$\DeclareMathOperator{\p}{P}$ $\DeclareMathOperator{\P}{P}$ $\DeclareMathOperator{\c}{^C}$ $\DeclareMathOperator{\or}{ or}$ $\DeclareMathOperator{\and}{ and}$ $\DeclareMathOperator{\var}{Var}$ $\DeclareMathOperator{\Var}{Var}$ $\DeclareMathOperator{\Std}{Std}$ $\DeclareMathOperator{\E}{E}$ $\DeclareMathOperator{\std}{Std}$ $\DeclareMathOperator{\Ber}{Bern}$ $\DeclareMathOperator{\Bin}{Bin}$ $\DeclareMathOperator{\Poi}{Poi}$ $\DeclareMathOperator{\Uni}{Uni}$ $\DeclareMathOperator{\Geo}{Geo}$ $\DeclareMathOperator{\NegBin}{NegBin}$ $\DeclareMathOperator{\Beta}{Beta}$ $\DeclareMathOperator{\Exp}{Exp}$ $\DeclareMathOperator{\N}{N}$ $\DeclareMathOperator{\R}{\mathbb{R}}$ $\DeclareMathOperator*{\argmax}{arg\,max}$ $\newcommand{\d}{\, d}$


A random variable is fully represented by its probability mass function (PMF), which represents each of the values the random variable can take on, and the corresponding probabilities. A PMF can be a lot of information. Sometimes it is useful to summarize the random variable! The most common, and arguably the most useful, summary of a random variable is its "Expectation".

Definition: Expectation

The expectation of a random variable $X$, written $\E[X]$ is the average of all the values the random variable can take on, each weighted by the probability that the random variable will take on that value. $$ \E[X] = \sum_x x \cdot \p(X=x) $$

Expectation goes by many other names: Mean, Weighted Average, Center of Mass, 1st Moment. All of which are calculated using the same formula.
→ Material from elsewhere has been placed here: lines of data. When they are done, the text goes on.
(** C37 Deadlock detection is exact for every interleaving.  On a program that
    its constructor accepted, whose transfers pair different communication
    steps, the simulation returns, and it returns the state in which every
    execution ends: each partial execution, in any order of local steps and
    transfers, can be continued to it and no further.  The program is reported
    free of deadlock exactly when every step of every threadblock is completed
    there; the reported heads and blocked transfers are those of that state. *)
Theorem deadlock_exact tbs table ts ns refs inv p :
  ThreadblockProgram_init tbs table ts ns refs inv = Ok p → paired p →
  ∃ r s, simulate_endpoint_execution p = Ok r ∧
    nf (exec_step p) s ∧
    (∀ s', rtc (exec_step p) (initial_state p) s' → rtc (exec_step p) s' s) ∧
    dr_completed_step_ids r = es_completed s ∧
    (dr_deadlocked r = false ↔
       es_completed s = list_to_set (xs_step_id <$> program_steps tbs)) ∧
    (∀ key id, (key, id) ∈ dr_tb_heads r ↔
       ∃ step, head_of p s key = Some step ∧ xs_step_id step = id) ∧
    (∀ tid, tid ∈ dr_blocked_transfer_ids r ↔ ∃ key step, head_of p s key = Some step ∧
       is_communication step = true ∧ xs_transfer_id step = tid).
Proof.
  intros Hinit Hpa. destruct (ThreadblockProgram_init_Ok _ _ _ _ _ _ _ Hinit) as (Hwf & <- & _).
  destruct (simulate_loop_spec p Hwf Hpa _ _ (initial_measure p Hwf)) as (s & Hs & Hr & Hn).
  exists (verdict p s), s. split_and!; [exact Hs|done| | | | |].
  - intros s' Hr'. destruct (exec_confluent p Hwf Hpa _ _ _ Hr Hr') as (z & Hz & Hz').
    apply rtc_nf in Hz; [by subst|done].
  - unfold verdict. by case_decide.
  - rewrite <- (finished_completed p Hwf Hpa s Hr), <- finished_heads.
    unfold verdict. by case_decide.
  - apply verdict_heads.
  - apply verdict_blocked.
Qed.

(** ** A transfer between two ranks *)

Definition demo_step (id : string) (ty : EndpointType) (rank peer : Z) : XmlStep :=
  MkXmlStep id "n" "t" (Some id) ty rank peer 0 None None None false [] {[0]}
    (Finite 0) (Finite 0) (Finite 0) (Finite 0).

Definition demo_blocks : list Threadblock :=
  [MkThreadblock (MkThreadblockKey 0 "send" 1 0) 0 [demo_step "a" SEND 0 1];
   MkThreadblock (MkThreadblockKey 1 "recv" 0 0) 0 [demo_step "b" RECV 1 0]].

Definition demo_program : ThreadblockProgram :=
  MkThreadblockProgram demo_blocks
    [("a"%string, demo_step "a" SEND 0 1); ("b"%string, demo_step "b" RECV 1 0)]
    [("t"%string, ["a"; "b"]%string)] [] ∅ 0.

Lemma demo_paired : paired demo_program.
Proof.
  constructor; simpl.
  - apply NoDup_singleton.
  - intros tid s1 s2 [= -> -> ->]%list_elem_of_singleton. done.
  - intros tid ids id step [= -> ->]%list_elem_of_singleton. rewrite !elem_of_cons, elem_of_nil.
    intros [->|[->|[]]]; simpl; by intros [= <-].
  - by intros tid ids tid' ids' id [= -> ->]%list_elem_of_singleton
      [= -> ->]%list_elem_of_singleton.
Qed.

Lemma deadlock_exact_witness :
  ∃ r s, simulate_endpoint_execution demo_program = Ok r ∧ dr_deadlocked r = false ∧
    (∀ s', rtc (exec_step demo_program) (initial_state demo_program) s' →
           rtc (exec_step demo_program) s' s) ∧
    es_completed s = {["a"; "b"]}%string.
Proof.
  assert (Hi : ThreadblockProgram_init demo_blocks
    (list_to_map (tp_steps_by_id demo_program)) (tp_transfer_steps demo_program) [] ∅ 0
    = Ok demo_program) by (vm_compute; reflexivity).
  destruct (deadlock_exact _ _ _ _ _ _ _ Hi demo_paired)
    as (r & s & Hr & _ & Hall & _ & Hd & _).
  assert (Hf : dr_deadlocked r = false).
  { assert (is_ok (simulate_endpoint_execution demo_program) = true ∧
      match simulate_endpoint_execution demo_program with
      | Ok r => dr_deadlocked r | Err _ => true end = false) as [_ E] by (vm_compute; done).
    by rewrite Hr in E. }
  exists r, s. split_and!; [done..|]. rewrite (proj1 Hd Hf). vm_compute. reflexivity.
Defined.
Recall that $\p(X=x)$, also written as $\p(x)$, is the probability mass function of the random variable $X$. Here is code that calculates the expectation of the sum of two dice, based off the probability mass function:

def expectation_sum_two_dice():
    exp_sum_two_dice = 0
    # sum of dice can take on the values 2 through 12
    for x in range(2, 13):
        pr_x = pmf_sum_two_dice(x) # pmf gives Pr(x)
        exp_sum_two_dice += x * pr_x
    return exp_sum_two_dice

If we worked it out manually we would get that if $X$ is the sum of two dice, $\E[X] = 7$: $$ \E[X] = \sum_x x \cdot \p(X=x) = 2 \cdot \frac{1}{36} + 3 \cdot \frac{2}{36} + \dots + 12 \frac{1}{36} = 7 $$ 7 is the "average" number you expect to get if you took the sum of two dice near infinite times. In this case it also happens to be the same as the mode, the most likely value of the sum of two dice, but this is not always the case!

Properties of expectation

Property: Linearity of Expectation

$$E[aX + b] = a\E[X]+b$$

Property: Expectation of the Sum of Random Variables

$$E[X+Y] = E[X] +E[Y]$$

Property: Law of Unconcious Statistician

$$E[g(X)] = \sum_x g(x)\p(X=x)$$

One can also calculate the expected value of a function g(X) of a random variable X when one knows the probability distribution of X but one does not explicitly know the distribution of g(X). This theorem has the humorous name of "the Law of the Unconscious Statistician" (LOTUS), because it is so useful that you should be able to employ it unconciously.

Property: Expectation of a Constant

$$E[a] = a$$

Sometimes in proofs, you will end up with the expectation of a constant (rather than a random variable). For example what does the $\E[5]$ mean? Since 5 is not a random variable, it does not change, and will always be 5, $\E[5] = 5$.